Roadmap van een (her)ontwikkelingsproject

Roadmap: Hoe een kwaliteitsvolle herontwikkeling van een bedrijventerrein realiseren?

Het traject dat wordt doorlopen om een bedrijventerrein te (her)ontwikkelen.

Het (her)ontwikkelingstraject

De roadmap volgt de logica van het (her)ontwikkelingstraject. Dit is het traject dat doorlopen wordt van voorbereiding tot handhaving van een bedrijventerreinen.
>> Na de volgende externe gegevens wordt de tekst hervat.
(** The supported letters are those supported in every region. *)
Lemma aws_supported_letters_spec regions configured types letters l :
  types ≠ [] → regions ≠ [] → _common_supported_letters regions configured types = Ok letters →
  l ∈ letters ↔ ∀ r, r ∈ regions → supported_in types r l.
Proof using Type. clear peering_code page az_ids max_pages.
  intros Hm Hr. unfold _common_supported_letters.
  destruct (common_letters regions _ None) as [common|] eqn:E1; [|done]. cbn [obind]. intros [= <-].
  apply aws_common_letters_spec in E1 as [Hne Hc]. destruct common as [common|]; [|by destruct Hne; [left|]].
  specialize (Hc common eq_refl l). transitivity (l ∈ common).
  - case_bool_decide as He; [set_solver|]. rewrite elem_of_app, list_elem_of_filter, GceZones.elem_of_sorted_set.
    rewrite elem_of_difference, elem_of_list_to_set, list_elem_of_filter.
    destruct (decide (l ∈ configured)); tauto.
  - rewrite Hc. split.
    + intros [_ Hall] r Hin. destruct (Hall r Hin) as (azs & Ha & Hl). by apply (region_letters_spec _ _ _ _ _ Hm Ha).
    + intros Hall. split; [done|]. intros r Hin. destruct (Hall r Hin) as (found & z & Ho & Hz).
      assert (∃ azs, get_common_availability_zones r types ((λ l, r +:+ l) <$> configured) = Ok azs) as [azs Ha].
      { unfold get_common_availability_zones. rewrite Ho. destruct types; [done|]. by eexists. }
      exists azs. split; [done|]. apply (region_letters_spec _ _ _ _ _ Hm Ha). by exists found, z.
Qed.

Lemma supported_letters_NoDup regions configured types letters :
  NoDup configured → _common_supported_letters regions configured types = Ok letters → NoDup letters.
Proof using Type. clear peering_code page az_ids max_pages.
  intros Hc. unfold _common_supported_letters. destruct (common_letters _ _ _) as [common|]; [|done].
  cbn [obind]. intros [= <-]. destruct common as [common|]; [|apply NoDup_nil_2].
  case_bool_decide; [apply NoDup_nil_2|]. apply NoDup_app. split_and!.
  - by apply NoDup_filter.
  - intros l Hl. rewrite GceZones.elem_of_sorted_set, elem_of_difference, elem_of_list_to_set. tauto.
  - unfold GceZones.sorted_set. rewrite merge_sort_Permutation. apply NoDup_elements.
Qed.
Roadmap van het (her) ontwikkelingstraject - schematische weergave
Roadmap van het (her) ontwikkelingstraject

Vaak is (her)ontwikkeling echter een iteratief proces: zeker bij meer complexe (met veel betrokken actoren) en langdurige (her)ontwikkelingen van een bedrijventerrein lopen verschillende fasen door elkaar of worden er op een gegeven moment bepaalde beslissingen herbekeken. Een (her)ontwikkeling blijft maatwerk en de fasen kunnen anders verlopen.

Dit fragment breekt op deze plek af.